In August, the startup’s CEO, Tom Sterling (played by Tom Cruise clone John Hartnett) tells us that no one does what his website Landshark.com does, that it is not a vehicle but the road itself, that it is pure e, and that it is a brand that speaks for itself. But he never spells out exactly what Landshark does. While I interpret this as a deficiency in the plot, I suppose it could also be interpreted as a satirical statement about the deficiency of many Internet startups during the dot-cot bubble.
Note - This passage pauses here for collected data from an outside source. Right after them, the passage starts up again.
Lemma formatted_response_read_back_witness :
  parseResponse (render line_gaps three_pigs) None = three_pigs
  /\ parseResponse (render line_gaps three_pigs) (Some (js "typed")) = three_pigs.
Proof.
  assert (Hl : well_spaced line_gaps).
  { unfold well_spaced, blank, free_of.
    repeat (split; [vm_compute; reflexivity|]).
    intros label [<-|[<-|[<-|[<-|[]]]]]; apply includes_false;
      vm_compute; reflexivity. }
  assert (Hr : well_formed three_pigs).
  { unfold well_formed, trimmed, free_of.
    split; [intros Hd; vm_compute in Hd; discriminate Hd|].
    split; [vm_compute; reflexivity|].
    split; [split; vm_compute; reflexivity|].
    split; [intros label [<-|[<-|[<-|[]]]]; apply includes_false;
            vm_compute; reflexivity|].
    split; [intros Hd; vm_compute in Hd; discriminate Hd|].
    split; [split; vm_compute; reflexivity|].
    split; [intros label [<-|[<-|[]]]; apply includes_false;
            vm_compute; reflexivity|].
    split; [split; vm_compute; reflexivity|].
    split; [intros label [<-|[]]; apply includes_false;
            vm_compute; reflexivity|].
    split; vm_compute; reflexivity. }
  split; apply formatted_response_read_back; assumption.
Defined.

Lemma before_first_prefix (label s : jsstring) :
  exists r, s = before_first label s ++ r.
Proof.
  induction s as [|x s IH]; rewrite before_first_eq.
  - destruct (strip_prefix label []); exists []; reflexivity.
  - destruct (strip_prefix label (x :: s)); [exists (x :: s); reflexivity|].
    destruct IH as [r Hr]; exists r; cbn [app]; now rewrite <- Hr.
Qed.

Lemma not_contains_nil (x : jsstring) : x <> [] -> ~ contains x [].
Proof.
  intros Hne (p & q & H); destruct p; destruct x; try contradiction;
    discriminate H.
Qed.

(** What is cut before the first occurrence of a label does not hold the
    label. *)
Lemma before_first_free (label s : jsstring) :
  label <> [] -> ~ contains label (before_first label s).
Proof.
  intros Hne; induction s as [|x s IH]; rewrite before_first_eq.
  - destruct (strip_prefix label []); now apply not_contains_nil.
  - destruct (strip_prefix label (x :: s)) eqn:E;
      [now apply not_contains_nil|].
    intros (p & q & H); destruct p as [|c p].
    + cbn [app] in H.
      destruct (before_first_prefix label s) as [r Hr].
      assert (Hs : x :: s = label ++ q ++ r).
      { rewrite Hr at 1; rewrite app_comm_cons, H, <- app_assoc.
        reflexivity. }
      rewrite Hs, strip_prefix_app in E; discriminate E.
    + cbn [app] in H; injection H as _ H; apply IH; now exists p, q.
Qed.

Lemma contains_trim (x s : jsstring) : contains x (trim s) -> contains x s.
Proof.
  intros (p & q & H); destruct (trim_piece s) as (a & b & Hs).
  exists (a ++ p), (q ++ b).
  rewrite Hs at 1; rewrite H; now rewrite <- !app_assoc.
Qed.

Lemma forallb_piece (p : N -> bool) (a m b : jsstring) :
  forallb p (a ++ m ++ b) = true -> forallb p m = true.
Proof.
  rewrite !forallb_app; intros H.
  apply andb_true_iff in H; destruct H as [_ H].
  now apply andb_true_iff in H.
Qed.

Lemma body_field_trimmed (label : jsstring) (next : option jsstring)
    (text : jsstring) :
  trim (body_field label next text) = body_field label next text.
Proof.
  unfold body_field; destruct (after_first label text);
    [apply trim_idempotent|reflexivity].
Qed.

Lemma body_field_free (label next text : jsstring) :
  next <> [] -> ~ contains next (body_field label (Some next) text).
Proof.
  intros Hne; unfold body_field; destruct (after_first label text).
  - intros C; apply contains_trim in C; revert C.
    now apply before_first_free.
  - now apply not_contains_nil.
Qed.

Lemma title_field_line (text : jsstring) :
  trim (title_field text) = title_field text
  /\ forallb is_dot (title_field text) = true.
Proof.
  unfold title_field; destruct (after_first titleLabel text) as [r|];
    [|split; reflexivity].
  split; [apply trim_idempotent|].
  destruct (trim_piece (take_while is_dot (drop_while is_space r)))
    as (a & b & H).
  apply (@forallb_piece is_dot a _ b); rewrite <- H; apply take_while_all.
Qed.
(** * The UI interaction engine of the QA automation framework

    A shallow embedding of the page objects under [ui_tests/pages]
    ([base_page.py], [twitch_home_page.py], [twitch_streamer_page.py]) and of
    the [driver] fixture of [ui_tests/conftest.py], together with the
    properties the specification states about them.

    Python strings are modelled as [string]; one [ascii] stands for one
    character.  Durations are integers, in milliseconds.  The browser is
    reached through requests that a session answers with a value or an
    exception; every request is kept in a trace, with its outcome.  Calls to
    the logger and the fixed [time.sleep] pauses change nothing that is
    modelled and are left out. *)

From Stdlib Require Import List String Ascii Bool Arith ZArith Lia.
Import ListNotations.
Open Scope string_scope.

Set Implicit Arguments.

(** ** Python string primitives used by the page objects *)

Module PyStr.

(** [sub in s] *)
Fixpoint contains (sub s : string) : bool :=
  match s with
  | EmptyString => prefix sub s
  | String _ s' => prefix sub s || contains sub s'
  end.

(** [s.startswith(p)] *)
Definition startswith (p s : string) : bool := prefix p s.

(** [c in chars], for one character *)
Fixpoint mem_char (c : ascii) (chars : string) : bool :=
  match chars with
  | EmptyString => false
  | String d chars' => Ascii.eqb c d || mem_char c chars'
  end.

(** [s.lstrip(chars)] *)
Fixpoint lstrip (chars s : string) : string :=
  match s with
  | EmptyString => EmptyString
  | String c s' => if mem_char c chars then lstrip chars s' else s
  end.
(** Whether the data name no column at all. *)
Definition sets_no_column (d : PartialPayment) : bool :=
  match part_invoiceId d, part_amount d, part_date d,
        part_receiptGenerated d, part_userId d with
  | None, None, None, None, None => true
  | _, _, _, _, _ => false
  end.

(** [updatePayment]: the new row when one was updated, and the store.
    The call fails when the data set no column (drizzle's [set] throws
    "No values to set") and when a new amount does not fit the column.
    The updated row is returned by later SELECTs after the rows that
    were left alone. *)
Definition updatePayment (id : Z) (payment : PartialPayment) (st : Store)
  : option (option Payment * Store) :=
  if sets_no_column payment then None
  else if fits_decimal_10_2 (or_else (part_amount payment) 0) then
    let st' :=
      set_payments st
        (update_rows (fun p => pay_id p =? id) (apply_partial payment)
                     (payments st)) in
    Some (getPayment id st', st')
  else None.

Definition deletePayment (id : Z) (st : Store) : Store :=
  set_payments st (filter (fun p => negb (pay_id p =? id)) (payments st)).

End Storage.

(** ** The payment and dashboard routes ([server/routes.ts]) *)

Module Routes.
Import JsNumber Schema Storage.

(** The JSON body of [POST /api/payments].  The amount is sent as text;
    [body_amount] is the [decimal(10,2)] value that text denotes, and
    [None] stands for a body without the key.  [body_extra] holds every
    key the insert schema does not know (a currency code, say); parsing
    strips them. *)
Record PaymentBody := {
  body_invoiceId : Z;
  body_amount : option decimal;
  body_date : option IsoDate;
  body_receiptGenerated : option bool;
  body_extra : list (string * string)
}.

Record DashboardStats := {
  totalRevenue : float;
  pendingInvoices : nat;
  totalPayments : float;
  outstandingBalance : float
}.

Inductive Response :=
| NotAuthenticated                       (* 401 *)
| NotFound                               (* 404 *)
| AccessDenied                           (* 403 *)
| InvalidData                            (* 400 *)
| Failed                                 (* the error handler, [next(error)] *)
| Created (payment : Payment)            (* 201 *)
| Updated (payment : option Payment)     (* 200 *)
| Deleted                                (* 204 *)
| Dashboard (stats : DashboardStats).    (* 200; only [stats] is modelled *)

Definition is_admin (u : User) : bool :=
  match user_role u with admin => true | accountant => false end.

(** [req.user?.role !== "admin" && row.userId !== req.user?.id] *)
Definition denied (u : User) (owner : Z) : bool :=
  andb (negb (is_admin u)) (negb (owner =? user_id u)).
(** X18: the three label columns of a row read from a document hold
    labels of the tables of the parser only: [service_category],
    [commodity] and [uom] are [null], a label of their table, or Unknown
    for a code the table does not have; the code itself never shows. *)
Theorem rows_hold_labels_of_the_tables (xmlDoc : node) (pd : ParsedData)
  (rows : list FlatRow) (r : FlatRow) :
  parseXML xmlDoc = Ok pd -> toFlatData pd = Ok rows -> In r rows ->
  optionally (labelOf SERVICE_CATEGORIES) (service_category r) /\
  optionally (labelOf COMMODITY_TYPES) (commodity r) /\
  optionally (labelOf UOM_TYPES) (uom r).
Proof.
  intros Hparse Hflat Hin.
  destruct (parseXML_entities
              (fun up => optionally
                           (fun sc => labelOf SERVICE_CATEGORIES
                                        (ServiceCategory.description sc))
                           (UsagePoint.serviceCategory up))
              (fun rt => optionally
                           (fun c => labelOf COMMODITY_TYPES (Coded.description c))
                           (ReadingType.commodity rt) /\
                         optionally
                           (fun c => labelOf UOM_TYPES (Coded.description c))
                           (ReadingType.uom rt))
              xmlDoc pd) as (Hup & Hrt); [| |assumption|].
  - intros e entryId links. unfold parseUsagePoint. cbn.
    destruct (truthyOptStr _); [apply describe_label|exact I].
  - intros e entryId. unfold parseReadingType. cbn. split; apply coded_label.
  - destruct (row_of_reached otherToString pd rows r Hflat Hin) as (it & Hit & Hrow).
    unfold FeedSpec.rowOf in Hrow.
    destruct (flatRow_fields otherToString _ _ _ _ _ _ _ _ Hrow)
      as (_ & _ & _ & _ & Hc & Hu & _).
    rewrite (flatRow_service_category _ _ _ _ _ _ _ _ Hrow), Hc, Hu.
    apply reached_inv in Hit.
    destruct Hit as (Hinup & _ & _ & _ & Ert & _).
    specialize (Hup _ _ Hinup).
    split.
    + destruct (UsagePoint.serviceCategory (r_usagePoint it)); [exact Hup|exact I].
    + rewrite Ert. destruct (r_relatedReadingTypes it) as [|rtId ?];
        [split; exact I|].
      destruct (get (readingTypes pd) rtId) as [rt|] eqn:E; [|split; exact I].
      apply get_Some_In in E. destruct E as (k & Hk).
      destruct (Hrt k rt Hk) as (H1 & H2).
      split; [destruct (ReadingType.commodity rt)|destruct (ReadingType.uom rt)];
        assumption || exact I.
Qed.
We see Landshark in August 2001, which turns out to be the critical lockup period before its managers and investors can trade their shares. Its share price is tanking, along with the rest of the Nasdaq, and it is rapidly burning through cash. Sterling is frantically searching the VC world for enough cash to make it through the lockup period, but stubbornly unwilling to give up control. Sterling’s brother Josh is the programming genius, writing code for whatever Landshark is supposed to do, but also worrying whether the company will be able to provide some financial security for him, his wife, and their new-born child.

Tom, the main protagonist in the movie, assumes the CEO role because of his alleged business acumen, but is a total narcissist, concerned only about his appearance and his gratification. He shows no leadership skill, and rules by command rather than by inspiration. His personal relationships are a disaster. He offends his brother by asking him for a loan and insults his father, saying “you take your failure for success and my success for failure; you wanted to change the world, but settled for tenure.” He reconnects with a former girlfriend, an architect, wins her trust sufficiently to get her into bed, but loses her just as quickly when he is unable or unwilling to show up at her first design show until five minutes before closing.

All told, Tom is a disaster as a leader, and, as he acknowledges, Landshark’s numbers don’t add up, it is running on fumes, and its market doesn’t exist. Tom and his team approach a venture capitalist, charmingly played by David Byrne, who gives Tom an instant take-it-or-leave-it offer of 15 cents on the dollar for his shares, on the condition that he leaves the company, while the rest of the management and technical team stays. Based on the evidence presented in the movie, the venture capitalist made precisely the right decision.

Tom is so disastrous a leader that one wonders how he made it into a leadership role in the first place, which necessarily undercuts the credibility of August’s plot. It is always possible to create how-not-to films, but they are usually comedies (Fawlty Towers, Yes Minister at times, and the Video Arts training films). Drama demands some redeeming virtues of its protagonists. August leaves the audience with contempt for its protagonist and satisfaction at his being cut loose, but it teaches no management lessons.

In future posts, I intend to documentaries or docudramas that chronicle the technology sector’s most notable success stories.